-- Records shown follows --

(** The three ways [__getitem__] goes on once entry [name] is resolved. *)
Lemma getitem_cases (idx : Z) (ds : CustomDataset) (e : Env) (name : string) :
  list_getitem (image_files ds) idx = inr name ->
  let lp := os_path_join (lowres_dir ds) name in
  let hp := os_path_join (highres_dir ds) name in
  (~ loads (fs e) lp
   /\ exists kind,
        getitem idx (ds, e)
        = (inl (OSError kind lp),
           (ds, emit (EvPrint (load_error_line lp hp (OSError kind lp)))
                  (emit (EvOpen lp) e))))
  \/ (loads (fs e) lp /\ ~ loads (fs e) hp
      /\ exists kind,
           getitem idx (ds, e)
           = (inl (OSError kind hp),
              (ds, emit (EvPrint (load_error_line lp hp (OSError kind hp)))
                     (emit (EvOpen hp) (emit (EvOpen lp) e)))))
  \/ (exists iml imh,
        fs e !! lp = Some (ImageFile iml) /\ fs e !! hp = Some (ImageFile imh)
        /\ getitem idx (ds, e)
           = (fst (random_crop (convert_RGB iml) (convert_RGB imh)
                     (hr_crop_size ds) (scale ds)
                     (emit (EvOpen hp) (emit (EvOpen lp) e))),
              (ds, snd (random_crop (convert_RGB iml) (convert_RGB imh)
                          (hr_crop_size ds) (scale ds)
                          (emit (EvOpen hp) (emit (EvOpen lp) e)))))).
Proof.
  intros Hget. cbv zeta. rewrite (getitem_unfold _ _ _ _ Hget). cbv zeta.
  set (lp := os_path_join (lowres_dir ds) name).
  set (hp := os_path_join (highres_dir ds) name).
  destruct (Image_open_cases lp e) as [(iml & Hl & Hopen)|(Hl & kl & Hopen)];
    rewrite Hopen.
  - destruct (Image_open_cases hp (emit (EvOpen lp) e))
      as [(imh & Hh & Hopen2)|(Hh & kh & Hopen2)]; rewrite Hopen2.
    + right. right. exists iml, imh. split; [done|]. split; [done|].
      by destruct (random_crop _ _ _ _ _).
    + right. left. split; [by exists iml|]. split; [done|]. by exists kh.
  - left. split; [done|]. by exists kl.
Qed.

-- Records shown concluded --

## Requirement
Which lines in the records above contain the word "split"? Copy each one.

## Result below
    + right. right. exists iml, imh. split; [done|]. split; [done|].
    + right. left. split; [by exists iml|]. split; [done|]. by exists kh.
  - left. split; [done|]. by exists kl.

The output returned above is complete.